Idiopathic Pulmonary Fibrosis: Prevailing and Evolving Hypotheses about Its Pathogenesis and Implications for Therapy

right arrow Moisés Selman, MD; Talmadge E. King, Jr., MD; and Annie Pardo, PhD

16 January 2001 | Volume 134 Issue 2 | Pages 136-151

Idiopathic pulmonary fibrosis is a progressive and usually fatal lung disease characterized by fibroblast proliferation and extracellular matrix remodeling, which result in irreversible distortion of the lung's architecture. Although the pathogenetic mechanisms remain to be determined, the prevailing hypothesis holds that fibrosis is preceded and provoked by a chronic inflammatory process that injures the lung and modulates lung fibrogenesis, leading to the end-stage fibrotic scar. However, there is little evidence that inflammation is prominent in early disease, and it is unclear whether inflammation is relevant to the development of the fibrotic process. Evidence suggests that inflammation does not play a pivotal role. Inflammation is not a prominent histopathologic finding, and epithelial injury in the absence of ongoing inflammation is sufficient to stimulate the development of fibrosis. In addition, the inflammatory response to a lung fibrogenic insult is not necessarily related to the fibrotic response. Clinical measurements of inflammation fail to correlate with stage or outcome, and potent anti-inflammatory therapy does not improve outcome.
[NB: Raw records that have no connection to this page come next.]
Definition Py_UNICODE_TODECIMAL (ch : N) : option N :=
  if (ch <? 128)%N then
    if is_ascii_digit ch then Some (ch - Chr.zero)%N else None
  else
    match find (fun z => (z <=? ch) && (ch <? z + 10))%N unicode_decimal_zeros with
    | Some z => Some (ch - z)%N
    | None => None
    end.

(** [Py_UNICODE_ISDECIMAL], which is also the class [\d] of [re] on a
    [str] pattern. *)
Definition Py_UNICODE_ISDECIMAL (ch : N) : bool :=
  match Py_UNICODE_TODECIMAL ch with
  | Some _ => true
  | None => false
  end.

(** No decimal digit of the table is white space, as in every Unicode
    database. *)
Definition decimals_are_not_spaces : bool :=
  forallb (fun z => forallb (fun d => negb (Py_UNICODE_ISSPACE (z + d)))
                      [0; 1; 2; 3; 4; 5; 6; 7; 8; 9]%N)
    unicode_decimal_zeros.

Fixpoint transform_decimal_and_space (s : pystr) : list N :=
  match s with
  | [] => []
  | ch :: s' =>
      if (ch <? 127)%N then ch :: transform_decimal_and_space s'
      else if Py_UNICODE_ISSPACE ch then Chr.space :: transform_decimal_and_space s'
      else
        match Py_UNICODE_TODECIMAL ch with
        | Some d => (Chr.zero + d)%N :: transform_decimal_and_space s'
        | None => [Chr.question]
        end
  end.

(** [_PyUnicode_TransformDecimalAndSpaceToASCII]: an ASCII string is
    returned as it is; otherwise white space becomes a blank, a decimal
    digit its ASCII digit, and the text is cut after a ['?'] at the first
    code point that is neither. *)
Definition PyUnicode_TransformDecimalAndSpaceToASCII (s : pystr) : list N :=
  if forallb (fun c => c <? 128)%N s then s else transform_decimal_and_space s.

(** *** [int(str)] *)

(** The loop of [long_from_string_base] over digits and underscores:
    the digits read and the text left, or [None] on a doubled or trailing
    underscore. *)
Fixpoint long_scan (prev : N) (s : list N) : option (list Z * list N) :=
  let stop := if (prev =? Chr.underscore)%N then None else Some ([], s) in
  match s with
  | c :: s' =>
      if is_ascii_digit c then
        match long_scan c s' with
        | Some (ds, r) => Some (ascii_value c :: ds, r)
        | None => None
        end
      else if (c =? Chr.underscore)%N then
        if (prev =? Chr.underscore)%N then None else long_scan c s'
      else stop
  | [] => stop
  end.

Definition PY_LONG_MAX_STR_DIGITS_THRESHOLD : Z := 640.

(** The limit of [long_from_string_base] on the number of digits. *)
Definition exceeds_int_max_str_digits (digits : Z) : bool :=
  (PY_LONG_MAX_STR_DIGITS_THRESHOLD <? digits)
  && (0 <? int_max_str_digits) && (int_max_str_digits <? digits).

(** [PyLong_FromString] in base 10. *)
Definition PyLong_FromString (s : list N) : outcome Z :=
  let '(neg, s1) := parse_sign (lstrip s) in
  match s1 with
  | [] => Raise ValueError
  | c :: _ =>
      if (c =? Chr.underscore)%N then Raise ValueError
      else
        match long_scan 0%N s1 with
        | None | Some ([], _) => Raise ValueError
        | Some (ds, r) =>
            if negb (forallb Py_ISSPACE r) then Raise ValueError
            else
              if exceeds_int_max_str_digits (Z.of_nat (length ds)) then Raise ValueError
              else Return (if neg then - digits_value ds else digits_value ds)
        end
  end.

Definition PyLong_FromUnicodeObject (s : pystr) : outcome Z :=
  PyLong_FromString (PyUnicode_TransformDecimalAndSpaceToASCII s).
This review presents a growing body of evidence suggesting that idiopathic pulmonary fibrosis involves abnormal wound healing in response to multiple, microscopic sites of ongoing alveolar epithelial injury and activation associated with the formation of patchy fibroblast–myofibroblast foci, which evolve to fibrosis. Progress in understanding the fibrogenic mechanisms in the lung is likely to yield more effective therapies.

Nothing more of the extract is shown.